Ağaçların arasına
kurulmuş masalarda genci, yaşlısı, kadını, erkeği çaylarını yudumluyordu. Çay
bahçesini ortadan ikiye bölen taş yoldan orta yaşlı bir adam yürüyerek geçip
bahçenin arka bitişiğinde restore edilmiş kişisel eğitim merkezi binasına
girdi. Bir üst kata çıkan merdiven basamaklarına yavaş yavaş bastı. Her adımda
gıcırdayan tahtların sesine kulak veriyordu. Tavana kadar uzanan ahşap kapılar
antre boyunca sıralanmıştı. Adam antrenin sonundaki kapıya doğru adımlarını
sıklaştırdı. Kapı önünde durup üst başını düzeltti. Yavaşça kolu indirip içeri
girdi. Dostça gülümseyerek kursiyerleri başıyla selamladı. Masasına yönelmişti,
burnuna haftalarca yıkanmamış insanlarda hatta sokakta yaşayanlarda olan ter
kokusundan geldi. Gözleri kısıldı. Kesik kesik birkaç defa nefes alıp kokunun
geldiği yöne baktı. Pencere kenarında ki sıra grubunda sadece bir adam
oturuyordu. Diğerleri orta gruba da oturmayıp duvar dibine sığınmışlardı.
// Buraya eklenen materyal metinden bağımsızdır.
(* ===== verification/Database.v ===== *)
(** * Migrations and readiness

    internal/database/database.go: the forward migrations that run in one
    transaction under an advisory lock, and internal/health/health.go: the
    probes that report what they did.  What a statement of a migration does
    to the schema is a parameter; every statement may fail, and a commit may
    be done and reported as failed. *)

From S2P Require Import Prelude GoStrings GoHttp.

Module Database.

(** ** The statements of a migration *)

Definition newline : ascii := "010".
Definition line_of (line : string) : string := line +:+ String newline "".
Definition skipped (line : string) : bool :=
  let trimmed := TrimSpace line in (trimmed =s "") || HasPrefix trimmed "--".
Definition closes (line : string) : bool := HasSuffix (TrimSpace line) ";".
Definition flush (cur : string) (out : list string) : list string :=
  let s := TrimSpace cur in if s =s "" then out else out ++ [s].
Fixpoint split_lines (lines : list string) (cur : string) (out : list string) : list string :=
  match lines with
  | [] => flush cur out
  | line :: r =>
      if skipped line then split_lines r cur out
      else let cur := cur +:+ line_of line in
           if closes line then split_lines r "" (flush cur out) else split_lines r cur out
  end.
Definition splitStatements (ddl : string) : list string := split_lines (Split ddl newline) "" [].

(** ** Migrate *)

Inductive fate := Works | Fails | Lost.
Record file := mkFile { f_name : string; f_dir : bool; f_body : string }.

Section migrate.
Context {Schema : Type}.
(** What Postgres makes of a statement; [None] is an error. *)
Variable (exec_ddl : string → Schema → option Schema).

(** The schema, and [schema_migrations] when it exists. *)
Record db := mkDb { schema : Schema; versions : option (gset string) }.
Record pool := mkPool { durable : db; completed : bool }.

(** One attempt: what happens to its [n]th request. *)
Section attempt.
Variable (fate_at : nat → fate).
(** A request inside the transaction: any failure ends it. *)
Definition ok_at (n : nat) : bool := match fate_at n with Works => true | _ => false end.

Fixpoint run_statements (l : list string) (n : nat) (t : db) : option (nat * db) :=
  match l with
  | [] => Some (n, t)
  | s :: r =>
      if ok_at n then c ← exec_ddl s (schema t); run_statements r (S n) (mkDb c (versions t)) else None
  end.
Definition applied (t : db) (name : string) : bool := match versions t with Some v => bool_decide (name ∈ v) | None => false end.
Definition record_version (name : string) (t : db) : db := mkDb (schema t) ((λ v, {[name]} ∪ v) <$> versions t).
Fixpoint run_migrations (l : list (string * string)) (n : nat) (t : db) : option (nat * db) :=
  match l with
  | [] => Some (n, t)
  | (name, body) :: r =>
      if ok_at n then
        if applied t name then run_migrations r (S n) t
        else '(m, t') ← run_statements (splitStatements body) (S n) t;
             if ok_at m then run_migrations r (S m) (record_version name t') else None
      else None
  end.

(** The embedded files that are migrations, in the order of their names. *)
Definition migrations (files : list file) : list (string * string) :=
  let sql := filter (λ f, negb (f_dir f) && HasSuffix (f_name f) ".sql" = true) files in
  merge_sort (λ a b, String.le a.1 b.1) ((λ f, (f_name f, f_body f)) <$> sql).
(** [CREATE TABLE IF NOT EXISTS schema_migrations] *)
Definition with_table (t : db) : db := mkDb (schema t) (Some (default ∅ (versions t))).

Definition Migrate (files : list file) (p : pool) : pool * outcome unit :=
  match migrations files with
  | [] => (p, Err "database: no migrations embedded")
  | l =>
      if ok_at 0 && ok_at 1 && ok_at 2 then (* begin, the lock, the table *)
        match run_migrations l 3 (with_table (durable p)) with
        | None => (p, Err "database: migration")
        | Some (n, t) =>
            match fate_at n with
            | Works => (mkPool t true, Ok tt)
            | Lost => (mkPool t (completed p), Err "database: commit")
            | Fails => (p, Err "database: commit")
            end
        end
      else (p, Err "database: begin")
  end.
End attempt.

(** ** What an attempt leaves *)

(** The tables after every statement of every migration that was missing. *)
Fixpoint exec_all (l : list string) (c : Schema) : option Schema :=
  match l with [] => Some c | s :: r => c' ← exec_ddl s c; exec_all r c' end.
Fixpoint migrate_all (l : list (string * string)) (t : db) : option db :=
  match l with
  | [] => Some t
  | (name, body) :: r =>
      if applied t name then migrate_all r t
      else c ← exec_all (splitStatements body) (schema t); migrate_all r (record_version name (mkDb c (versions t)))
  end.
Definition target (files : list file) (t : db) : option db := migrate_all (migrations files) (with_table t).

Lemma run_statements_spec fate_at l n t m t' :
  run_statements fate_at l n t = Some (m, t') → ∃ c, exec_all l (schema t) = Some c ∧ t' = mkDb c (versions t).
Proof.
  revert n t. induction l as [|s l IH]; intros n t; cbn.
  - intros [= <- <-]. exists (schema t). by destruct t.
  - destruct (ok_at fate_at n); [|done]. destruct (exec_ddl s (schema t)) as [c|]; cbn; [|done]. intros H. by apply IH in H.
Qed.
Lemma run_migrations_spec fate_at l n t m t' : run_migrations fate_at l n t = Some (m, t') → migrate_all l t = Some t'.
Proof.
  revert n t. induction l as [|[name body] l IH]; intros n t; cbn [run_migrations migrate_all]; [by intros [= _ <-]|].
  destruct (ok_at fate_at n); [|done]. destruct (applied t name); [apply IH|].
  destruct (run_statements _ _ _ _) as [[k t1]|] eqn:Er; cbn [mbind option_bind]; [|done].
  destruct (run_statements_spec _ _ _ _ _ _ Er) as (c & -> & ->). cbn [mbind option_bind]. destruct (ok_at fate_at k); [apply IH|done].
Qed.

(** Everything is recorded, and recorded migrations are not run again. *)
Definition all_applied (l : list (string * string)) (t : db) : Prop := ∀ name body, (name, body) ∈ l → applied t name = true.
Lemma migrate_all_skips l t : all_applied l t → migrate_all l t = Some t.
Proof.
  induction l as [|[name body] l IH]; intros H; [done|]. cbn. rewrite (H name body) by (apply elem_of_cons; by left).
  apply IH. intros n b Hin. apply (H n b). apply elem_of_cons. by right.
Qed.
Lemma migrate_all_records l t t' :
  is_Some (versions t) → migrate_all l t = Some t' → is_Some (versions t') ∧ (∀ n, applied t n = true → applied t' n = true) ∧ all_applied l t'.
Proof.
  revert t. induction l as [|[name body] l IH]; intros t Hv; cbn [migrate_all].
  { intros [= <-]. split; [done|]. split; [done|]. intros n b Hin. by apply elem_of_nil in Hin. }
  assert (Hcons : ∀ t1, (applied t1 name = true) → (∀ n, applied t n = true → applied t1 n = true) → is_Some (versions t1) →
    migrate_all l t1 = Some t' → is_Some (versions t') ∧ (∀ n, applied t n = true → applied t' n = true) ∧ all_applied ((name, body) :: l) t').
  { intros t1 Hn Hmono Hv1 H1. destruct (IH t1 Hv1 H1) as (Ha & Hb & Hc). split; [done|]. split; [auto|].
    intros n b [[= -> ->]|Hin]%elem_of_cons; [auto|by eapply Hc]. }
  destruct (applied t name) eqn:En; [by apply Hcons|].
  destruct (exec_all _ _) as [c|]; cbn [mbind option_bind]; [|done]. destruct Hv as [v Hv]. apply Hcons.
  - unfold applied, record_version. cbn. rewrite Hv. cbn. apply bool_decide_eq_true. set_solver.
  - intros n. unfold applied, record_version. cbn. rewrite Hv. cbn. rewrite !bool_decide_eq_true. set_solver.
  - unfold record_version. cbn. rewrite Hv. by eexists.
Qed.

(** Attempts of any number of processes, one after the other: the lock lets
    a single transaction run at a time. *)
Inductive attempts (files : list file) : pool → pool → Prop :=
| attempts_none p : attempts files p p
| attempts_one p p' fate_at : attempts files (Migrate fate_at files p).1 p' → attempts files p p'
| attempts_other p p' b : attempts files (mkPool (durable p) b) p' → attempts files p p'.

Lemma Migrate_spec fate_at files p :
  (durable (Migrate fate_at files p).1 = durable p ∨ target files (durable p) = Some (durable (Migrate fate_at files p).1)) ∧
  ((Migrate fate_at files p).2 = Ok tt → target files (durable p) = Some (durable (Migrate fate_at files p).1) ∧ completed (Migrate fate_at files p).1 = true) ∧
  ((Migrate fate_at files p).2 ≠ Ok tt → completed (Migrate fate_at files p).1 = completed p).
Proof.
  unfold Migrate, target. destruct (migrations files) as [|x l]; [cbn; naive_solver|]. generalize (x :: l). intros l'.
  destruct (_ && _ && _); [|cbn; naive_solver]. destruct (run_migrations fate_at l' 3 (with_table (durable p))) as [[n t]|] eqn:Er; [|cbn; naive_solver].
  apply run_migrations_spec in Er. destruct (fate_at n); cbn; naive_solver.
Qed.

Lemma target_twice files t t' : target files t = Some t' → target files t' = Some t' ∧ all_applied (migrations files) t'.
Proof.
  intros Ht. destruct (migrate_all_records (migrations files) (with_table t) t') as ([v Hv] & _ & Hall); [by eexists|done|]. split; [|done].
  unfold target. assert (with_table t' = t') as -> by (unfold with_table; rewrite Hv; destruct t'; cbn in *; by subst). by apply migrate_all_skips.
Qed.

(** When every request works, an attempt does what is missing. *)
Lemma run_statements_works fate_at l n t :
  (∀ i, fate_at i = Works) → ∀ c, exec_all l (schema t) = Some c → ∃ m, run_statements fate_at l n t = Some (m, mkDb c (versions t)).
Proof.
  intros Hw. revert n t. induction l as [|s l IH]; intros n t c; cbn.
  - intros [= <-]. exists n. by destruct t.
  - unfold ok_at. rewrite Hw. destruct (exec_ddl s (schema t)) as [c'|]; cbn; [|done]. apply (IH (S n) (mkDb c' (versions t))).
Qed.
Lemma run_migrations_works fate_at l n t t' :
  (∀ i, fate_at i = Works) → migrate_all l t = Some t' → ∃ m, run_migrations fate_at l n t = Some (m, t').
Proof.
  intros Hw. revert n t. induction l as [|[name body] l IH]; intros n t; cbn [run_migrations migrate_all]; [intros [= <-]; by exists n|].
  unfold ok_at at 1. rewrite Hw. destruct (applied t name); [apply IH|].
  destruct (exec_all _ _) as [c|] eqn:Ec; cbn [mbind option_bind]; [|done].
  destruct (run_statements_works fate_at _ (S n) t Hw c Ec) as [m ->]. cbn [mbind option_bind]. unfold ok_at. rewrite Hw. apply IH.
Qed.
Lemma Migrate_works fate_at files p t :
  (∀ i, fate_at i = Works) → migrations files ≠ [] → target files (durable p) = Some t → Migrate fate_at files p = (mkPool t true, Ok tt).
Proof.
  intros Hw Hne Ht. unfold Migrate, target in *. destruct (migrations files) as [|x l]; [done|]. unfold ok_at. rewrite !Hw. cbn [andb].
  destruct (run_migrations_works fate_at _ 3 _ _ Hw Ht) as [m ->]. by rewrite Hw.
Qed.


End migrate.
Arguments mkDb {Schema}. Arguments mkPool {Schema}. Arguments durable {Schema}. Arguments completed {Schema}.

(** A schema that lists the statements it ran. *)
Definition log_ddl (s : string) (c : list string) : option (list string) := Some (c ++ [s]).
Definition two_files : list file :=
  [mkFile "0002_b.sql" false (line_of "ALTER TABLE a ADD x int;"); mkFile "embed.go" false ""; mkFile "old" true "";
   mkFile "0001_a.sql" false (line_of "-- first" +:+ line_of "CREATE TABLE a (" +:+ line_of "  y int);" +:+ line_of "CREATE TABLE b ();")].
Definition empty_pool : pool (Schema := list string) := mkPool (mkDb [] None) false.

(** The first attempt commits, but its answer is lost. *)
Definition lost_run : pool * outcome unit := Migrate log_ddl (λ n, if (n =? 10)%nat then Lost else Works) two_files empty_pool.
Definition next_run : pool * outcome unit := Migrate log_ddl (λ _, Works) two_files lost_run.1.


(** ** Readiness *)

Module Health.
(** Probes that are not set report unknown. *)
Record Checks := mkChecks { MigrationsComplete : option bool; PostgresOK : option bool; ValkeyOK : option bool; PMSStatus : option string }.
Inductive answer := mkAnswer (status : Z) (body : list (string * string)).
Definition live : answer := mkAnswer 200 [("status", "live")].
Definition ready (c : Checks) : answer :=
  let up := match MigrationsComplete c with Some b => b | None => true end && match PostgresOK c with Some b => b | None => true end in
  let pms := default "unknown" (PMSStatus c) in
  let valkey := match ValkeyOK c with Some b => if b then "ok" else "degraded" | None => "unknown" end in
  mkAnswer (if up then 200 else 503) [("status", if up then "ready" else "not-ready"); ("pms", pms); ("valkey", valkey)].
(** [AdminMux] and [MediaMux] *)
Definition AdminMux (c : Checks) (path : string) : option answer :=
  if path =s "/health/live" then Some live else if path =s "/health/ready" then Some (ready c) else None.
Definition MediaMux (path : string) : option answer := if path =s "/health/live" then Some live else None.

(** The cache and the origin never gate readiness. *)
Lemma ready_gates m p v v' o o' :
  match ready (mkChecks (Some m) (Some p) v o), ready (mkChecks (Some m) (Some p) v' o') with mkAnswer s _, mkAnswer s' _ => s = s' ∧ (s = 200 ↔ m = true ∧ p = true) end.
Proof. cbn. destruct m, p; cbn; naive_solver. Qed.
End Health.

End Database.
Öğretmen pencereyi açtı. Sınıfa döndü. “Arkadaşlar; diksiyon kursumuzun ilk
dersine hoş geldiniz. Sırayla tahtaya çıkıp kendinizi tanıtmanızı ve kursa
gelme sebebinizi paylaşmanızı rica ediyorum.” Sandalyesine oturdu. Genç bir
kadın kalkmaya niyet etmişti ki pencere kenarındaki adam yakar topta, toptan
kaçan çocuklardaki çeviklikle davrandı. Tahtanın önünde öğretmenle göz göze
geldiler. Öğretmen eliyle sınıfı işaret edip onayladı. “Merhaba,” dedikten
sonra söyledikleri anlaşılmıyordu. Sakız çiğnerken konuşmaya çalışan çocukların
ağızlarında cümleler nasıl kayboluyorsa adamınkiler de kayboluyordu.
Konuşmasının bir yerinde “Dilenciyim,” dediği duyuldu.